BACKGROUND: Coinfection with Human Papillomavirus (HPV) and Human Immunodeficiency Virus (HIV) in pregnant women is a growing problem, posing a high risk of complications and oncologic progression.
PATIENTS AND METHODS: Between January 2010 and December 2016 we enrolled all HIV positive pregnant women referred to our High Risk Pregnancy Center and as controls all HIV negative pregnant women referred to our Colposcopy and Cytology Centre. We performed Pap-test and colposcopy in all patients to evaluate the prevalence of colpocytological abnormalities in each group. One year after delivery, we repeated Pap-tests in all women to assess any evolution of the primary lesions. We also checked for any link between cytological lesions and some features in HIV-positive patients.

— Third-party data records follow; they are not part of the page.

Definition espObtenerTiempoServidor : M spec_float :=
  r ← espHTTPGetViaAT $"/check-status" 1024;
  mret (match r with
        | Some resp => leerVersion (cstr resp)
        | None => dbl_of_Z (-1)
        end).
End EspAT.

(* opaque to instance search *)
#[export] Hint Opaque enviarComandoAT espATInit esperarAT esperarIP inicializarESP
  resetearCredencialesESP espRawHTTPGet espHTTPGetViaAT espHTTPGetPins espEnviarNuevaHuella
  espEnviarNuevoRFID espBorrarHuellaServidor espBorrarTodasHuellasServidor
  espObtenerTiempoServidor : typeclass_instances.

(** ** Footprints *)
Section EspEff.
Context {E : Env}.

#[export] Instance sprintf_eff F K n s : Eff F K (sprintf n s).
Proof. unfold sprintf. eff_solve. Qed.
#[export] Instance enviarComandoAT_eff F K c m t :
  Sub [KUart ESP_UART] K -> Eff F K (enviarComandoAT c m t).
Proof. unfold enviarComandoAT. eff_solve. Qed.
#[export] Instance espATInit_eff F K b :
  Sub [KUart ESP_UART; KConf] K -> Eff F K (espATInit b).
Proof. eff_op (@nil comp) [KUart ESP_UART; KConf]. unfold espATInit. eff_solve. Qed.
#[export] Instance esperarAT_eff F K t : Sub [KUart ESP_UART] K -> Eff F K (esperarAT t).
Proof. unfold esperarAT. eff_solve. Qed.
#[export] Instance esperarIP_eff F K :
  Sub [CWifi; CDisp] F -> Sub [KUart ESP_UART; KI2c] K -> Eff F K esperarIP.
Proof. eff_op [CWifi; CDisp] [KUart ESP_UART; KI2c]. unfold esperarIP. eff_solve. Qed.
#[export] Instance inicializarESP_eff F K t :
  Sub [CWifi; CDisp] F -> Sub [KUart ESP_UART; KI2c] K -> Eff F K (inicializarESP t).
Proof. eff_op [CWifi; CDisp] [KUart ESP_UART; KI2c]. unfold inicializarESP. eff_solve. Qed.
#[export] Instance resetear_eff F K :
  Sub [CWifi; CDisp] F -> Sub [KUart ESP_UART; KI2c] K -> Eff F K resetearCredencialesESP.
Proof. eff_op [CWifi; CDisp] [KUart ESP_UART; KI2c]. unfold resetearCredencialesESP. eff_solve. Qed.
#[export] Instance espRawHTTPGet_eff F K p b :
  Sub [KUart ESP_UART] K -> Eff F K (espRawHTTPGet p b).
Proof. unfold espRawHTTPGet. eff_solve. Qed.
#[export] Instance espHTTPGetViaAT_eff F K p b :
  Sub [KUart ESP_UART] K -> Eff F K (espHTTPGetViaAT p b).
Proof. unfold espHTTPGetViaAT. eff_solve. Qed.
#[export] Instance espHTTPGetPins_eff F K m : Sub [KUart ESP_UART] K -> Eff F K (espHTTPGetPins m).
Proof. unfold espHTTPGetPins. eff_solve. Qed.
#[export] Instance espEnviarNuevaHuella_eff F K p i :
  Sub [KUart ESP_UART] K -> Eff F K (espEnviarNuevaHuella p i).
Proof. unfold espEnviarNuevaHuella. eff_solve. Qed.
#[export] Instance espEnviarNuevoRFID_eff F K p i :
  Sub [KUart ESP_UART] K -> Eff F K (espEnviarNuevoRFID p i).
Proof. unfold espEnviarNuevoRFID. eff_solve. Qed.
#[export] Instance espBorrarHuella_eff F K p :
  Sub [KUart ESP_UART] K -> Eff F K (espBorrarHuellaServidor p).
Proof. unfold espBorrarHuellaServidor. eff_solve. Qed.
#[export] Instance espBorrarTodas_eff F K :
  Sub [KUart ESP_UART] K -> Eff F K espBorrarTodasHuellasServidor.
Proof. unfold espBorrarTodasHuellasServidor. eff_solve. Qed.
#[export] Instance espObtenerTiempo_eff F K :
  Sub [KUart ESP_UART] K -> Eff F K espObtenerTiempoServidor.
Proof. unfold espObtenerTiempoServidor. eff_solve. Qed.
End EspEff.

(** ** What the modem is sent and what is kept of its answer *)
Section EspSerie.
Context {E : Env}.

Lemma enviarComandoAT_tx cmd maxLen timeoutMs l :
  maxLen <> 0 ->
  tri (tx ESP_UART) l (enviarComandoAT cmd maxLen timeoutMs)
    (fun _ l' => l' = rev (ord <$> (cmd ++ CRLF)) ++ l).
Proof.
  intros Hm. unfold enviarComandoAT. rewrite (proj2 (Z.eqb_neq _ _) Hm).
  apply tri_bind. eapply tri_conseq; [apply tri_send_str|]. intros _ l1 ->.
  apply tri_bind. eapply tri_conseq; [apply tri_send_str|]. intros _ l2 ->.
  tri_step. tri_step. cbv zeta. apply tri_keep; [apply keeps_tx; eff_solve|intros _].
  by rewrite fmap_app, rev_app_distr, <- app_assoc.
Qed.

Lemma uartReadByte_byte u w b w' : uartReadByte u w = Ret (Some b) w' -> 0 <= b < 256.
Proof.
  intros H. unfold uartReadByte in H. apply bind_Ret in H as (r & w1 & _ & H).
  destruct r; [|done]. apply bind_Ret in H as (v & w2 & H & H3). injection H3 as <- _.
  unfold uartRxRead in H. apply bind_Ret in H as (v2 & w3 & _ & H). injection H as <- _.
  apply u8_bound.
Qed.

(** the receiving loop: never more than [maxLen - 1] bytes, and none lost before that *)
Lemma enviarComandoAT_rx {C : Cola ESP_UART} cmd maxLen timeoutMs :
  1 < maxLen -> Recibe ESP_UART (enviarComandoAT cmd maxLen timeoutMs) (fun resp => ord <$> resp).
Proof.
  intros Hm. unfold enviarComandoAT. rewrite (proj2 (Z.eqb_neq maxLen 0)) by lia.
  apply recibe_skip; [apply _|intros _]. apply recibe_skip; [apply _|intros _].
  apply recibe_skip; [apply _|intros now]. cbv zeta.
  apply (recibe_loop _ _ _ (fun s => strlen s.1 < maxLen - 1) (fun s => ord <$> s.1));
    [unfold strlen; simpl; lia|done|].
  intros [resp last] w r w' HI H. cbn [fst] in HI.
  apply bind_Ret in H as (t & w1 & [n1 E1]%(no_recibe ESP_UART) & H).
  destruct (u64 (t - u32 now) <? timeoutMs).
  2: { injection H as <- <-. exists n1, []. by rewrite E1, app_nil_r. }
  apply bind_Ret in H as (b & w2 & Hb & H). pose proof Hb as [n2 E2]%(recibe ESP_UART).
  assert (E3 : rx ESP_UART w ++ n1 ++ n2 = option_list b ++ rx ESP_UART w2).
  { by rewrite app_assoc, <- E1, E2. }
  destruct b as [b|].
  - apply uartReadByte_byte in Hb. rewrite (proj2 (Z.ltb_lt _ _) HI) in H.
    destruct (Z.leb_spec (maxLen - 1) (strlen (resp ++ [chr b]))) as [_|Hlt].
    + injection H as <- <-. exists (n1 ++ n2), [b]. split; [done|].
      rewrite fmap_app. simpl. by rewrite ord_chr.
    + apply bind_Ret in H as (t2 & w3 & [n3 E4]%(no_recibe ESP_UART) & H). injection H as <- <-.
      exists ((n1 ++ n2) ++ n3), [b]. split; [by rewrite app_assoc, E3, E4, <- app_assoc|].
      split; [done|]. cbn [fst]. rewrite fmap_app. simpl. by rewrite ord_chr.
  - apply bind_Ret in H as (idle & w3 & H3 & H).
    assert (E5 : exists n, rx ESP_UART w3 = rx ESP_UART w2 ++ n).
    { destruct (0 <? strlen resp); [|injection H3 as _ <-; exists []; by rewrite app_nil_r].
      exact (no_recibe ESP_UART _ _ _ H3). }
    destruct E5 as [n3 E5]. destruct idle.
    + injection H as <- <-. exists ((n1 ++ n2) ++ n3), []. rewrite app_nil_r.
      split; [by rewrite app_assoc, E3, E5|done].
    + apply bind_Ret in H as ([] & w4 & [n4 E6]%(no_recibe ESP_UART) & H). injection H as <- <-.
      exists (((n1 ++ n2) ++ n3) ++ n4), []. rewrite app_nil_r.
      split; [by rewrite !app_assoc, <- (app_assoc _ n1), E3, E6, E5|done].
Qed.

Lemma enviarComandoAT_largo cmd maxLen timeoutMs :
  1 < maxLen -> result (enviarComandoAT cmd maxLen timeoutMs) (fun resp => strlen resp < maxLen).
Proof.
  intros Hm. unfold result, enviarComandoAT. rewrite (proj2 (Z.eqb_neq maxLen 0)) by lia.
  do 6 tri_step. cbv zeta.
  apply (tri_loop _ (fun s _ => strlen s.1 < maxLen - 1)); [unfold strlen; simpl; lia|].
  intros [resp last] [] HI. cbn [fst] in HI. tri_step. tri_step. tri_step; [|tri_step; lia].
  tri_step. tri_step. match goal with |- tri _ _ (match ?x with _ => _ end) _ => destruct x as [b|] end.
  - rewrite (proj2 (Z.ltb_lt _ _) HI). destruct (Z.leb_spec (maxLen - 1) (strlen (resp ++ [chr b]))).
    + tri_step. unfold strlen in *. rewrite length_app. simpl. lia.
    + do 3 tri_step. done.
  - tri_step. apply tri_keep; [apply _|intros idle]. destruct idle; [tri_step; lia|].
    do 3 tri_step. done.
Qed.

(** C27: an AT command puts on the modem's line its text, CR and LF, and nothing else; of
    the answer it returns fewer bytes than the buffer holds, and they are exactly the bytes
    taken from the line, in order, none lost and none repeated. *)
Theorem enviarComandoAT_spec {C : Cola ESP_UART} cmd maxLen timeoutMs w resp w'
    (Hm : 1 < maxLen) (H : enviarComandoAT cmd maxLen timeoutMs w = Ret resp w') :
  tx ESP_UART w' = rev (ord <$> (cmd ++ CRLF)) ++ tx ESP_UART w /\
  strlen resp < maxLen /\
  exists llegan, rx ESP_UART w ++ llegan = (ord <$> resp) ++ rx ESP_UART w'.
Proof.
  split; [exact (enviarComandoAT_tx cmd maxLen timeoutMs _ ltac:(lia) w resp w' eq_refl H)|]. split.
  - exact (result_run _ _ _ _ _ (enviarComandoAT_largo cmd maxLen timeoutMs Hm) H).
  - exact (enviarComandoAT_rx cmd maxLen timeoutMs Hm w resp w' H).
Qed.
End EspSerie.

RESULTS: In the HIV-positive group the Pap-test was normal in 49 patients (75%), while the colposcopic examination was normal in 42 women (64%). In the control group, the Pap-test was negative in 113 cases (95%), and the colposcopic examination was normal in 112 patients (93%). One year after delivery the Pap-test showed a regression of cytological lesions in both groups, but was statistically significantly higher in HIV-positive women. Finally, HIV-positive women showed a higher prevalence of colpocytological abnormalities, depending on nationality, partner HIV-concordance, CD+ T-cell count and viral load.
CONCLUSION: Our results confirm that HIV-positive pregnant women are an “at risk population” for cervical abnormalities, identifying pregnancy as the best moment to sensitize women about the importance of screening for cervical cancer. Moreover, some features identify subgroups with an increased risk, requiring close follow-up and personalized management.